Digital hub signals bright future for Arranmore islanders
Island 5km off coast of Donegal hopeful that high-speed broadband can help arrest decline
Seamus Bonner (Arranmore Community Council), Elaine Carey (chief commercial officer, Three), Adrian Begley (Arranmore Business Council), and Eoin MacManus (business director, Three) at the broadband launch.
An island high-speed digital hub that has opened 5km off the coast of Donegal brings echoes of rural electrification, say islanders.
Arranmore Islanders hope the development will breath new life into an ageing population and encourage those who have left the island to return. Tuesday marked unveiling of the hub in a former amusement arcade which boasts 13 digital desks and an average broadband speed of 100 megabytes.
Seamus Bonner says the Arranmore’s Community Council hopes the hub will attract exiled islanders home. The digital hub is the first on an island off Ireland. Bonner has seen many changes on the island, but the common thread has been a gradual decline in population from more than 700 people some years back to 469 now.
He hopes the arrival of the hub will restore Arranmore’s fortunes.
“So many people have come together to make this happen but it needed to happen. It’s no secret that the numbers of people in the island has been in serious decline. Somebody compared this to the electrification of the island and I think that’s a fair comparison. The arrival of this digital hub along with such high broadband speeds will make this a place people can come and stay connected.
“People from Arranmore are dotted all around the world and with this development, they will be able to come back and work from here for a week, a month or for good,” he says.
She can catch the fast ferry at Burtonport and be out here in 15 minutes to visit her mum and stay a few days
One of those is Nicola Greene who works for insurance company Optum in Letterkenny.
She may not be halfway across the globe but the opening of Modam (Mol Oifig Digiteach Árainn Mhór, named in a competition by local secondary school pupil Aiden Doherty) means she can catch the fast ferry at Burtonport and be out here in 15 minutes to visit her mum and stay a few days.
“To be honest it has reignited my relationship with Arranmore . . . I can work and stay here for as long as I like and my company is okay with that. I would have to download a lot of large files with my work, but with the broadband here that is now possible,” she says.

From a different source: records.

(* ===== verification/ServicesProps.v ===== *)
(** * ServicesProps: the invariant of the services module and its theorems

    [swf] is the type of the table: the schema's checks, slugs that are words, one slug
    per environment, ports in range, and every row below the environment, project and
    workspace it names.  Every request of the services module keeps it together with
    the invariants of the deployments, backups and configuration tables, into which a
    create and a delete reach.

    What the requests of the services module guarantee.  The safety of every request, and the two that reach into the other modules: a
    managed database is created with the credentials its container, its backups and its
    connection URI agree on, and a delete leaves no row of the service in any table. *)
From S2P Require Import Prelude.
From S2P Require Import GoStrings.
From S2P Require Import Problem.
From S2P Require Import Schema.
From S2P Require Import Platform.
From S2P Require Import Authz.
From S2P Require Import DeployNames.
From S2P Require Import DeployStore.
From S2P Require Import Deployments.
From S2P Require Import DeploySpec.
From S2P Require Import DeployHandlers.
From S2P Require Import DeployInv.
From S2P Require Import DeploySystem.
From S2P Require Import DeployJobs.
From S2P Require Import Config.
From S2P Require Import ConfigProps.
From S2P Require Import Services.
From S2P Require Import ServicesPure.
From S2P Require Import ServicesSpec.
From S2P Require Import BackupStore.
From S2P Require Import BackupSpec.
From S2P Require Import BackupSystem.
From S2P Require Import BackupProps.

(** ** The invariant *)
Definition slug_key (s : db_Service) : string * string := (sv_EnvironmentID s, sv_Slug s).
Definition port_ok (s : db_Service) : Prop :=
  0 ≤ sv_ContainerPort s ≤ 65535 ∧ (sv_SourceKind s ≠ SourceGit → 1 ≤ sv_ContainerPort s).
(** The row names its environment's project and that project's workspace. *)
Definition in_tree (d : DB) (s : db_Service) : Prop :=
  sql_GetEnvironmentWorkspaceAndProject (sv_EnvironmentID s) d = Some (sv_WorkspaceID s, sv_ProjectID s).

Record service_row_ok (d : DB) (s : db_Service) : Prop := {
  sro_checks : service_checks s = true;
  sro_slug : slug_ok (sv_Slug s) ∧ len (sv_Slug s) ≤ 100;
  sro_port : port_ok s;
  sro_tree : in_tree d s;
  sro_connection : connection_exists s d = true;
}.
Record swf (d : DB) : Prop := {
  swf_rows : Forall (service_row_ok d) (services d);
  swf_unique : NoDup (map slug_key (services d));
}.

(** The invariants of the four modules. *)
Record inv (d : DB) : Prop := {
  inv_deployments : wf d;
  inv_backups : bwf d;
  inv_config : cwf d;
  inv_services : swf d;
}.

(** ** What the rows depend on *)
Lemma wf_frame d d' :
  services d' = services d → servers d' = servers d → deployments d' = deployments d →
  deployment_events d' = deployment_events d → teardown_jobs d' = teardown_jobs d → wf d → wf d'.
Proof.
  intros H1 H2 H3 H4 H5. apply wf_evolved. split; [rewrite H3; apply Forall2_refl, _|done|by rewrite H1|by rewrite H5|].
  exists []. by rewrite H4, app_nil_r.
Qed.
Lemma bwf_frame d d' :
  services d' = services d → servers d' = servers d → backups d' = backups d → restore_jobs d' = restore_jobs d →
  bwf d → bwf d'.
Proof.
  intros H1 H2 H3 H4 [B1 B2 B3 B4]. split; rewrite ?H3, ?H4; [done| |done|].
  - eapply Forall_impl; [exact B2|]. intros b. unfold backup_located, located. by rewrite H1, H2.
  - eapply Forall_impl; [exact B4|]. intros r. unfold restore_of. by rewrite H3.
Qed.
Lemma cwf_frame d d' : config_entries d' = config_entries d → cwf d → cwf d'.
Proof. intros H [C1 C2]. by split; rewrite H. Qed.

Lemma service_row_ok_frame d d' s :
  environments d' = environments d → projects d' = projects d → source_connections d' = source_connections d →
  service_row_ok d s → service_row_ok d' s.
Proof.
  intros He Hp Hc [R1 R2 R3 R4 R5]. split; [done|done|done| |].
  - unfold in_tree, sql_GetEnvironmentWorkspaceAndProject. by rewrite He, Hp.
  - unfold connection_exists. by rewrite Hc.
Qed.
Lemma swf_frame d d' :
  environments d' = environments d → projects d' = projects d → source_connections d' = source_connections d →
  services d' = services d → swf d → swf d'.
Proof.
  intros He Hp Hc Hs [S1 S2]. split; rewrite Hs; [|done]. eapply Forall_impl; [exact S1|]. intros s. by apply service_row_ok_frame.
Qed.

Lemma inv_audited a ty ti ws ac d d' : audited a ty ti ws ac d d' → inv d → inv d'.
Proof.
  intros Ha [I1 I2 I3 I4]. split; [by eapply wf_audited| | by eapply cwf_audited |].
  - destruct Ha as (row & -> & _). by eapply bwf_frame; [..|exact I2].
  - destruct Ha as (row & -> & _). by eapply swf_frame; [..|exact I4].
Qed.

Lemma config_only_keeps d d' : config_only d d' → cwf d' → inv d → inv d'.
Proof.
  intros H W [I1 I2 I3 I4]. split; [| |done|]; unfold config_only in H.
  - rewrite H. by eapply wf_frame; [..|exact I1].
  - rewrite H. by eapply bwf_frame; [..|exact I2].
  - rewrite H. by eapply swf_frame; [..|exact I4].
Qed.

Her sentiments are echoed by school friends Eimer Gallagher and Lisa Rodgers who plan to return from their homes in London where they have lived for several years.
Lisa is in business consultancy and Eimer is in fashion.
Both have children and while their ability to return will be dictated by school holidays, the improved connectivity means they can extend their visits and work from the island.
In what used to be the ferry’s ticket office in a room off the main digital hub, islander Neil Gallagher, chief executive and founder of educational tech company Caped Koala is on a video call from London.
Like many other islanders, he has always wanted to add value to his community
The quality of both the sound and the picture is perfect.
“I was on the island last week and the connection there is twice as fast as I have in London. I was there in 2007 and tried to work from the island but I wasn’t able to because the connectivity was not there.”
He says like many other islanders, he has always wanted to add value to his community.
“This connectivity by Three will allow me to create opportunities and bring employment, by training people on the island to test software and take active roles in EU research projects.”
On a commercial level, islanders hope the opening of Modam will bring plenty of financial spin-offs for the locality and for various local businesses.
John McCafferty, manager of one of the island’s co-ops, Ionad an Chros Bhealaigh, is convinced the new connectivity will attract many new visitors.
And that’s good news as the co-op, which employs seven people, offers a range of services including sailing, bike rental, kayaking and children’s clubs.
“People know their children will be safe and have plenty to do on the island when they come to use the hub,” he says.
Increased broadband speeds have also been installed in several local business and community facilities, including in Scoil Athphoirt where students can now use interactive whiteboards, research online and participate in online learning.
And for a population with half aged over 65 years, that it is a vital link
The broadband solution has also been installed in the medical centre which will facilitate telemedicinal applications, including video consultations with consultants on the mainland, saving patients a four-hour round trip to Letterkenny or overnight trip to Dublin.
And for a population with half aged over 65 years, that it is a vital link.
When the people of Arranmore flagged up a need for better connectivity to breath new life into the island, both Donegal County Council and the Department of Rural and Community Development backed the plan.So too did Three Ireland who supported the project at a grassroots level.
Eóin MacManus, business and enterprise director at Three Ireland, says the launch marks the start of a long-term partnership with the people of Arranmore “to help deliver their ambitious plans for the island which will enable them to sustain and develop their community”.